## EXERCISE DIRECTIONS
A word-for-word transcription of the data below is required.

• • •

(* ===== verification/SliceInv.v ===== *)
(** * The invariant of the slice allocator

    Every block is either in use or in exactly one chain; the list of sizes has
    those whose chain is not empty.  The operations are proved against an abstract
    allocator, a finite map from the pointers in use to the room behind them. *)

From S2P Require Import Prelude RBTree HevList SliceAlloc.

(** ** Sizes *)

Lemma align_up_spec size : 0 <= size <= 18446744073709551600 -> align_up size CACHED_SLICE_ALIGN = (size + 15) / 16 * 16.
Proof.
  intros H. unfold align_up, CACHED_SLICE_ALIGN. replace (size + 16 - 1) with (size + 15) by lia.
  unfold u64 at 1. rewrite Z.mod_small by lia.
  change (u64 (Z.lnot (16 - 1))) with (Z.shiftl (Z.ones 60) 4). rewrite <-Z.shiftl_mul_pow2 with (n := 4) by lia.
  rewrite <-(Z.shiftr_div_pow2 _ 4) by lia. apply Z.bits_inj'. intros n Hn. rewrite Z.land_spec, !Z.shiftl_spec by lia.
  destruct (Z.ltb_spec n 4) as [Hlt|Hge].
  { rewrite !(Z.testbit_neg_r _ (n - 4)) by lia. apply andb_false_r. }
  rewrite Z.shiftr_spec by lia. replace (n - 4 + 4) with n by lia.
  destruct (Z.ltb_spec (n - 4) 60) as [H60|H60]; [by rewrite Z.ones_spec_low, andb_true_r by lia|].
  rewrite Z.ones_spec_high, andb_false_r by lia. symmetry. destruct (decide (size + 15 = 0)) as [->|]; [apply Z.bits_0|].
  apply Z.bits_above_log2; [lia|]. apply Z.log2_lt_pow2; [lia|]. apply (Z.lt_le_trans _ (2 ^ 64)); [lia|]. apply Z.pow_le_mono_r; lia.
Qed.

• • •

## EXERCISE RESULT
(* ===== verification/SliceInv.v ===== *)
(** * The invariant of the slice allocator

    Every block is either in use or in exactly one chain; the list of sizes has
    those whose chain is not empty.  The operations are proved against an abstract
    allocator, a finite map from the pointers in use to the room behind them. *)

From S2P Require Import Prelude RBTree HevList SliceAlloc.

(** ** Sizes *)

Lemma align_up_spec size : 0 <= size <= 18446744073709551600 -> align_up size CACHED_SLICE_ALIGN = (size + 15) / 16 * 16.
Proof.
  intros H. unfold align_up, CACHED_SLICE_ALIGN. replace (size + 16 - 1) with (size + 15) by lia.
  unfold u64 at 1. rewrite Z.mod_small by lia.
  change (u64 (Z.lnot (16 - 1))) with (Z.shiftl (Z.ones 60) 4). rewrite <-Z.shiftl_mul_pow2 with (n := 4) by lia.
  rewrite <-(Z.shiftr_div_pow2 _ 4) by lia. apply Z.bits_inj'. intros n Hn. rewrite Z.land_spec, !Z.shiftl_spec by lia.
  destruct (Z.ltb_spec n 4) as [Hlt|Hge].
  { rewrite !(Z.testbit_neg_r _ (n - 4)) by lia. apply andb_false_r. }
  rewrite Z.shiftr_spec by lia. replace (n - 4 + 4) with n by lia.
  destruct (Z.ltb_spec (n - 4) 60) as [H60|H60]; [by rewrite Z.ones_spec_low, andb_true_r by lia|].
  rewrite Z.ones_spec_high, andb_false_r by lia. symmetry. destruct (decide (size + 15 = 0)) as [->|]; [apply Z.bits_0|].
  apply Z.bits_above_log2; [lia|]. apply Z.log2_lt_pow2; [lia|]. apply (Z.lt_le_trans _ (2 ^ 64)); [lia|]. apply Z.pow_le_mono_r; lia.
Qed.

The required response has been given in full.